Gene duplication and divergence has driven evolutionary innovation in all domains of life. We have learned
a great deal from previous bioinformatic, genetic and biochemical investigations that focused on mutations in
duplicated genes. However, these approaches miss an important biological reality – the context in which a newly
duplicated gene is evolving. Mutations elsewhere in the genome that improve fitness in the face of an
evolutionary challenge may be just as important as mutations in the gene undergoing divergence. Such
mutations may rewire metabolic or regulatory networks in ways that boost fitness in the short run, but may
sacrifice a previously well-evolved function in the process. We term these “expedient” mutations. Expedient
mutations and mutations in duplicated genes are inextricably intertwined as organisms evolve new genes.
 We will investigate the role of expedient mutations during evolution of a new protein using a model system
in which that novel protein is required for growth. ∆argC E. coli cannot synthesize arginine. A point mutation
allows E383A ProA (ProA*) to catalyze both its native reaction and the ArgC reaction, albeit poorly. We evolved
∆argC proA* E. coli on glucose + proline (conditions in which there is selection only for improved arginine
synthesis). Growth rate is improved by amplification of proA*, a mutation that improves the ability of ProA* to
catalyze the ArgC reaction, as well as expedient mutations that enhance arginine synthesis by other
mechanisms.
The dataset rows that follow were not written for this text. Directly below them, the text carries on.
Lemma first_seq (a b : re) (s : jsstring) c1 m1 r1 c2 m2 r2 :
  first_match a s (c1, m1, r1) -> first_match b r1 (c2, m2, r2) ->
  first_match (RSeq a b) s (c1 ++ c2, m1 ++ m2, r2).
Proof.
  intros [la Ea] [lb Eb]. unfold first_match. cbn [rmatch]. rewrite Ea. cbn [flat_map].
  rewrite Eb. cbn [map app]. eexists. reflexivity.
Qed.

Lemma first_grp (a : re) (s : jsstring) c m r :
  first_match a s (c, m, r) -> first_match (RGrp a) s (m :: c, m, r).
Proof.
  intros [l E]. unfold first_match. cbn [rmatch]. rewrite E. cbn [map].
  eexists. reflexivity.
Qed.

Lemma run_length_run (p : char -> bool) (a : jsstring) (c : char) (t : jsstring) :
  forallb p a = true -> p c = false ->
  run_length p None (a ++ c :: t) = length a.
Proof.
  intros Ha Hc. induction a as [|x a IH]; cbn [app run_length option_map length].
  - now rewrite Hc.
  - simpl in Ha. apply andb_true_iff in Ha. destruct Ha as [Hx Ha].
    rewrite Hx. f_equal. now apply IH.
Qed.

Lemma rep_lengths_greedy (lo k : nat) :
  (lo <= k)%nat -> exists l, rep_lengths lo k true = k :: l.
Proof.
  intros H. unfold rep_lengths.
  replace (S k - lo)%nat with (S (k - lo)) by lia.
  rewrite seq_S, rev_app_distr. cbn [rev app].
  replace (lo + (k - lo))%nat with k by lia. eexists. reflexivity.
Qed.

(** A greedy repetition first takes the whole run of its class. *)
Lemma first_rep (p : char -> bool) (lo : nat) (a : jsstring) (c : char) (t : jsstring) :
  forallb p a = true -> p c = false -> (lo <= length a)%nat ->
  first_match (RRep p lo None true) (a ++ c :: t) ([], a, c :: t).
Proof.
  intros Ha Hc Hlo. unfold first_match. cbn [rmatch].
  rewrite (run_length_run p a c t Ha Hc).
  destruct (rep_lengths_greedy lo (length a) Hlo) as [l ->]. cbn [map].
  rewrite firstn_app, skipn_app, Nat.sub_diag, firstn_all, skipn_all.
  cbn [firstn skipn app]. rewrite app_nil_r. eexists. reflexivity.
Qed.

Lemma not_char_all (x : char) (a : jsstring) :
  ~ In x a -> forallb (not_char x) a = true.
Proof.
  intros H. apply forallb_forall. intros y Hy. unfold not_char.
  destruct (N.eqb_spec y x) as [->|_]; [now elim H|reflexivity].
Qed.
We will use our ∆argC proA* model system to address three aspects of gene duplication and
divergence certain to have played a major role in expanding the capabilities of organisms, shaping their
genomes, and determining which lineages win and which lose when environmental conditions change.
 In Aim 1, we will determine which expedient mutations that arose during evolution of the ∆argC proA* strain
on glucose + proline are detrimental after an efficient replacement for ArgC has evolved, and how they can be
repaired. In Aim 2, we will investigate how expedient mutations enhance fitness in the more complex situation
when both the original and novel functions of ProA* are required. Finally, in Aim 3, we will address how genome
content, gene context and sequence differences between orthologs affect the process of evolution of a
replacement for ArgC in four different bacterial species.
 This work will answer important questions about how new genes have evolved throughout the history of life
and in the present due to new selective pressures imposed by anthropogenic pharmaceuticals and pesticides.
We will gain a better understanding of the interplay between mutations in a new gene encoding a weak-link
enzyme and mutations in the rest of the genome. We will establish what kinds of collateral damage are caused
by expedient mutations, and how those expedient mutations are themselves accommodated. Finally, we will
gain insight into how differences in microbial genomes affec...

## Key facts

- **NIH application ID:** 9990831
- **Project number:** 5R01GM134044-02
- **Recipient organization:** UNIVERSITY OF COLORADO
- **Principal Investigator:** SHELLEY D. COPLEY
- **Activity code:** R01 (R01, R21, SBIR, etc.)
- **Funding institute:** NIH
- **Fiscal year:** 2020
- **Award amount:** $349,046
- **Award type:** 5
- **Project period:** 2019-08-12 → 2023-07-31

## Primary source

NIH RePORTER: https://reporter.nih.gov/project-details/9990831

## Citation

> US National Institutes of Health, RePORTER application 9990831, Gene duplication and divergence:  the bigger picture (5R01GM134044-02). Retrieved via AI Analytics 2026-05-23 from https://api.ai-analytics.org/grant/nih/9990831. Licensed CC0.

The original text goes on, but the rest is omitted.